Изображенное — электроды. Содержание — искра.

Между двумя электродами мелькают искры электриче­ства. Хочешь — ты волен любоваться электродами и лико­вать по поводу их слепящей яркости. Но все же смысл электродов — в их взаимодействии, и разумнее спокойно и деловито использовать силу бегущего по проволоке тока. Правда, проволока бросается в глаза сразу же, а электри­чество увидеть нельзя. Но все же утверждают, что оно есть.

«Художник мыслит образами» — великая истина. Но ее незачем упрощать, подменяя другой, более «удобной»: «Описывает людей, и все-то они прямо как живые...» На­зовем Татьяну, Онегина, Ленского, Скалозуба, Обломова, Давыдова и Нагульнова «героями», «персонажами», «ти­пами», «характерами» — благо терминов запасено впрок, столетий на пять. Понятие «художественный образ» разум­нее приберечь...

Образ сводит в систему все изображенное художником. И мы вправе говорить, например, что в книге Пушкина запечатлен художественный образ логики истории, образ чередующихся поколений, правящего жизнью и смертью закона. Он, этот образ, действительно и бесспорно проти­востоит идеологии крепостничества, почитавшего себя не­зыблемым, вечным, данным однажды и навсегда. В пьесах Островского мы можем видеть художественный образ «тем­ного царства», в «Мертвых душах» Гоголя — образ дошед­шего до последней ступени примитива, в ранних повестях Достоевского — образ бедности и гордой нищеты, у Тол­стого — образ войны и мира, несчастья и счастья люд­ского.

Но даже и образ не исчерпывает содержания произведения искусства. Еще важнее метод, приведший художника к созданию этого образа, т. е. к познанию определенных явлений действительности в их системе.

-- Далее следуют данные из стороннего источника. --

Definition Canceled : error := NewError "context canceled".
Definition DeadlineExceeded : error := NewError "context deadline exceeded".
Definition errExpectedIPNonMatch : error := NewError "expectIPs not match".

Inductive CacheStrategy := CacheEnabled | CacheDisabled.
Inductive FallbackStrategy := Fallback_Enabled | Fallback_Disabled | Fallback_DisabledIfAnyMatch.
#[export] Instance CacheStrategy_eq_dec : EqDecision CacheStrategy.
Proof. solve_decision. Defined.
#[export] Instance FallbackStrategy_eq_dec : EqDecision FallbackStrategy.
Proof. solve_decision. Defined.

(** The implementations of [Server]; [engine] is what a FakeDNS server asks: the
    holders it was made with or the engine of the application. *)
Inductive engine := Holders_ (h : HolderMulti) | Application.

Inductive Server :=
  | LocalNameServer
  | FakeDNSServer (e : engine)
  | DoHNameServer (url : bytes)
  | DoHLocalNameServer (url : bytes)
  | TCPNameServer (url : bytes)
  | TCPLocalNameServer (url : bytes)
  | QUICNameServer (url : bytes)
  | ClassicNameServer (dest : Destination).

Definition isFakeDNS (server : Server) : bool :=
  match server with FakeDNSServer _ => true | _ => false end.

(** ** What the package calls outside *)
Class DnsEnv {E : RouteEnv} := {
  World : Type;
  (** The queries of the servers on the network and of the host: name, address of
      the client, options and whether the cache is disabled. *)
  query : Server -> bytes -> bytes -> IPOption -> bool -> World -> World * (list bytes * option error);
  (** Why a server cannot be made, if so. *)
  unusable : Server -> option error;
  (** [url.Parse]: the text of the URL and its scheme. *)
  url_Parse : bytes -> res (bytes * bytes);
  randomTag : nat -> bytes;
  (** [Regexp.String] *)
  Regexp_String : Regexp -> bytes;
  (** Rounds of the search for a free address of a FakeDNS pool. *)
  fake_rounds : nat;
}.

(** The holders of FakeDNS pools live in a heap. *)
Abbreviation state := (heap * World)%type.

(** An answer is a slice and an error. *)
Abbreviation answer := (list bytes * Datatypes.option error)%type.

Section Model.
Context {E : RouteEnv} {D : DnsEnv}.

(** ** Configuration *)
Record Endpoint := mkEndpoint { ep_Network : Network; ep_Address : option IPOrDomain; ep_Port : Z }.

Definition AsDestination (p : Endpoint) : Destination :=
  {| DNetwork := ep_Network p; DAddress := AsAddress (ep_Address p); DPort := u16 (ep_Port p) |}.

(** [ns.Address.Address.GetDomain()] *)
Definition GetDomain (a : option IPOrDomain) : bytes :=
  match a with Some (IPOrDomain_Domain d) => d | _ => [] end.

Record PriorityDomain := mkPriority { pd_Type : DomainMatchingType; pd_Domain : bytes }.
Record OriginalRule := mkOriginal { Rule : bytes; Rule_Size : Z }.   (* uint32 *)

Record NameServer := mkNameServer {
  ns_Address : Endpoint;
  ns_ClientIp : bytes;
  ns_Tag : bytes;
  PrioritizedDomain : list PriorityDomain;
  ns_Geoip : list GeoIP;
  OriginalRules : list OriginalRule;
  ns_FakeDns : option (list FakeDnsPool);
  SkipFallback : bool;
  ns_QueryStrategy : option QueryStrategy;
  ns_CacheStrategy : option CacheStrategy;
  ns_FallbackStrategy : option FallbackStrategy;
}.

Record Config := mkConfig {
  NameServers : list Endpoint;
  cf_NameServer : list NameServer;
  cf_Hosts : list (bytes * option IPOrDomain);
  cf_ClientIp : bytes;
  cf_StaticHosts : list HostMapping;
  cf_FakeDns : option (list FakeDnsPool);
  cf_Tag : bytes;
  cf_DomainMatcher : bytes;
  DisableCache : bool;
  DisableFallback : bool;
  DisableFallbackIfMatch : bool;
  cf_QueryStrategy : QueryStrategy;
  cf_CacheStrategy : CacheStrategy;
  cf_FallbackStrategy : FallbackStrategy;
}.

Record Client := mkClient {
  server : Server;
  clientIP : bytes;
  tag : bytes;
  queryStrategy : IPOption;
  cacheStrategy : CacheStrategy;
  fallbackStrategy : FallbackStrategy;
  rules : list bytes;                     (* the field domains *)
  expectIPs : list GeoIPMatcher;
  fakeDNS : option HolderMulti;           (* the holders of its FakeDNS server *)
}.

Definition localTLDsAndDotlessDomains : list PriorityDomain :=
  {| pd_Type := DomainMatchingType_Regex; pd_Domain := lit "^[^.]+$" |} ::
  map (fun d => {| pd_Type := DomainMatchingType_Subdomain; pd_Domain := d |})
    [lit "local"; lit "localdomain"; lit "localhost"; lit "lan"; lit "home.arpa"; lit "example"; lit "invalid"; lit "test"].

Definition localTLDsAndDotlessDomainsRule : OriginalRule :=
  {| Rule := lit "geosite:private"; Rule_Size := zlen localTLDsAndDotlessDomains |}.

(** ** nameserver.go *)
Definition created (s : Server) : res Server :=
  match unusable s with Some e => Err e | None => Ok s end.

Definition NewServer (dest : Destination) : res Server :=
  address ← or_panic (DAddress dest);
  let classic :=
    let network := if decide (DNetwork dest = Network_Unknown) then Network_UDP else DNetwork dest in
    if decide (network = Network_UDP)
    then Ok (ClassicNameServer {| DAddress := DAddress dest; DPort := DPort dest; DNetwork := network |})
    else Err (NewError "No available name server could be created from ") in
  match address with
  | domainAddress d =>
    '(text, scheme) ← url_Parse d;
    if EqualFold text (lit "localhost") then Ok LocalNameServer
    else if EqualFold text (lit "fakedns") then Ok (FakeDNSServer Application)
    else if EqualFold scheme (lit "https") then created (DoHNameServer text)
    else if EqualFold scheme (lit "https+local") then Ok (DoHLocalNameServer text)
    else if EqualFold scheme (lit "tcp") then created (TCPNameServer text)
    else if EqualFold scheme (lit "tcp+local") then created (TCPLocalNameServer text)
    else if EqualFold scheme (lit "quic+local") then created (QUICNameServer text)
    else classic
  | _ => classic
  end.

(** The defaults of [NewClient], field by field. *)
Definition tag_of (ns : NameServer) (dns : Config) (random : bytes) : bytes :=
  match ns_Tag ns with
  | [] => match cf_Tag dns with [] => random | t => t end
  | t => t
  end.

Definition clientIP_of (ns : NameServer) (dns : Config) : bytes :=
  match ns_ClientIp ns with [] => cf_ClientIp dns | ip => ip end.

Definition cache_of (ns : NameServer) (dns : Config) : CacheStrategy :=
  match ns_CacheStrategy ns with
  | Some s => s
  | None =>
    if decide (cf_CacheStrategy dns <> CacheEnabled) then cf_CacheStrategy dns
    else if DisableCache dns then CacheDisabled else CacheEnabled
  end.

Definition fallback_of (ns : NameServer) (dns : Config) : FallbackStrategy :=
  match ns_FallbackStrategy ns with
  | Some s => s
  | None =>
    if SkipFallback ns then Fallback_Disabled
    else if decide (cf_FallbackStrategy dns <> Fallback_Enabled) then cf_FallbackStrategy dns
    else if DisableFallback dns then Fallback_Disabled
    else if DisableFallbackIfMatch dns then Fallback_DisabledIfAnyMatch
    else Fallback_Enabled
  end.

Definition default_pools (q : IPOption) : list FakeDnsPool :=
  (if IPv4Enable q then [{| IpPool := lit "198.18.0.0/15"; LruSize := 65535 |}] else []) ++
  (if IPv6Enable q then [{| IpPool := lit "fc00::/18"; LruSize := 65535 |}] else []).

(** The pools a name server asks for: an empty list, or the address "fakedns"
    without a list, stand for the global ones. *)
Definition fakeDns_of (ns : NameServer) (dns : Config) (q : IPOption) : option (list FakeDnsPool) :=
  let global :=
    match ns_FakeDns ns with
    | Some [] => true
    | Some _ => false
    | None => EqualFold (GetDomain (ep_Address (ns_Address ns))) (lit "fakedns")
    end in
  if global then match cf_FakeDns dns with Some p => Some p | None => Some (default_pools q) end
  else ns_FakeDns ns.

(** The client, and the name server as [NewClient] completes it. *)
Definition NewClient (ns : NameServer) (dns : Config) (random : bytes) : res (Client * NameServer) :=
  srv ← NewServer (AsDestination (ns_Address ns));
  let q := match ns_QueryStrategy ns with Some s => s | None => cf_QueryStrategy dns end in
  let local := EqualFold (GetDomain (ep_Address (ns_Address ns))) (lit "localhost") in
  Ok ({| server := srv; clientIP := clientIP_of ns dns; tag := tag_of ns dns random;
         queryStrategy := toIPOption q; cacheStrategy := cache_of ns dns;
         fallbackStrategy := fallback_of ns dns; rules := []; expectIPs := []; fakeDNS := None |},
      {| ns_Address := ns_Address ns; ns_ClientIp := clientIP_of ns dns; ns_Tag := tag_of ns dns random;
         PrioritizedDomain := PrioritizedDomain ns ++ (if local then localTLDsAndDotlessDomains else []);
         ns_Geoip := ns_Geoip ns;
         OriginalRules := OriginalRules ns ++ (if local then [localTLDsAndDotlessDomainsRule] else []);
         ns_FakeDns := fakeDns_of ns dns (toIPOption q); SkipFallback := SkipFallback ns;
         ns_QueryStrategy := Some q; ns_CacheStrategy := Some (cache_of ns dns);
         ns_FallbackStrategy := Some (fallback_of ns dns) |}).

Definition NewLocalDNSClient : Client :=
  {| server := LocalNameServer; clientIP := []; tag := []; queryStrategy := mkOpt false false false;
     cacheStrategy := CacheEnabled; fallbackStrategy := Fallback_Enabled; rules := []; expectIPs := [];
     fakeDNS := None |}.

Fixpoint matched_ips (expectIPs : list GeoIPMatcher) (ips : list bytes) : list bytes :=
  match ips with
  | [] => []
  | ip :: ips' =>
    if existsb (fun matcher => geo_Match matcher ip) expectIPs then ip :: matched_ips expectIPs ips'
    else matched_ips expectIPs ips'
  end.

Definition MatchExpectedIPs (c : Client) (ips : list bytes) : list bytes * option error :=
  match expectIPs c with
  | [] => (ips, None)
  | _ =>
    match matched_ips (expectIPs c) ips with
    | [] => ([], Some errExpectedIPNonMatch)
    | newIps => (newIps, None)
    end
  end.

(** ** dns.go: the state *)
Record DomainMatcherInfo := mkInfo { clientIdx : Z; domainRuleIdx : Z }.   (* uint16 *)

(** fakeHolders and fakeDefault of the engine. *)
Record FakeDNSEngine := mkEngine { fakeHolders : HolderMulti; fakeDefault : option HolderMulti }.

Record DNS := mkDNS {
  hosts : StaticHosts;
  clients : list Client;
  clientTags : list bytes;
  fakeDNSEngine : option FakeDNSEngine;
  domainMatcher : IndexMatcher;
  matcherInfos : list DomainMatcherInfo;
}.

Definition index_Match (x : IndexMatcher) (domain : bytes) : res (list Z) :=
  match x with
  | Linear g => or_panic (Linear_Match MatchString (S (length domain)) g domain)
  | Mph g => or_panic (ix_Match MatchString strhash g domain)
  end.

(** [Add] with the index it returns. *)
Definition index_AddIdx (m : Matcher Regexp) (x : IndexMatcher) : res (IndexMatcher * Z) :=
  match x with
  | Linear g => or_panic ('(g, i) ← Add m g; Some (Linear g, i))
  | Mph g => or_panic ('(g, i) ← ix_Add m g; Some (Mph g, i))
  end.

(** ** establishDomainRules *)
Record rule_loop := mkLoop {
  l_matcher : IndexMatcher;
  l_infos : list DomainMatcherInfo;
  l_rules : list bytes;
  ruleCurr : nat;
  ruleIter : Z;
}.

Definition rule_String (m : Matcher Regexp) : bytes :=
  match m with
  | FullMatcher p => lit "full:" ++ p
  | DomainMatcher p => lit "domain:" ++ p
  | SubstrMatcher p => lit "keyword:" ++ p
  | RegexMatcher r => lit "regexp:" ++ Regexp_String r
  end.

(** The name of the rule a domain belongs to: the original one at its first
    domain, or one of its own. *)
Definition next_rule (ns : NameServer) (domainRule : Matcher Regexp) (l : rule_loop) : list bytes * nat * Z :=
  match OriginalRules ns !! ruleCurr l with
  | Some rule =>
    let rules := if decide (length (l_rules l) <= ruleCurr l)%nat then l_rules l ++ [Rule rule] else l_rules l in
    if Rule_Size rule <=? ruleIter l + 1 then (rules, S (ruleCurr l), 0) else (rules, ruleCurr l, ruleIter l + 1)
  | None => (l_rules l ++ [rule_String domainRule], S (ruleCurr l), ruleIter l)
  end.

Говорят, что в искусстве природа познает самое себя. Это верно. Только необходимо помнить, что мы, люди,— тоже природа. Природа мыслящая. И мы познаем в искусстве наше неотъемлемое «человеческое» свойство — вечно пробуждающуюся мысль, наши методы творчества объективного мира, изменяющегося и движущегося.

Поэтому история художественной мысли не есть история сменявших друг друга характеров или даже образов. Ни герой, ни образ не являются постоянной и неизменной целью искусства. Сюжет — средство для раскрытия характера. Характер — средство для построения образа. Образ — цель, ради которой художник «выдумывает» характеры, и одновременно — средство для выявления новой методологии.

Так было всегда. Но если художник, вооружившись передовым мировоззрением, научной диалектикой и осознавший, что искусство воздействует на действительность не сюжетами, которые воспроизводят разного рода поучительные события, и не характерами, которые увлекают нас «силой положительного примера», а прежде всего новыми методами, сочтет своим гражданским и профессиональным долгом сосредоточить внимание именно на демонстрации этих методов и на выявлении их какими-либо обновленными, неведомыми классикам средствами? Тогда...

Тогда судьба героев художественного произведения окончательно уподобится — будем немного жестоки — судьбе шахматных фигур в руках гроссмейстера. Шахматная фигура может быть выточена из драгоценной породы дерева и сама по себе являться произведением искусств. И все же самый «красивый», самый «изящный» шахматный король и самый горделивый конь имеют смысл лишь как средство для выявления дерзкой и дальновидной мысли шахматиста,— спортсмена и несомненно в то же время художника.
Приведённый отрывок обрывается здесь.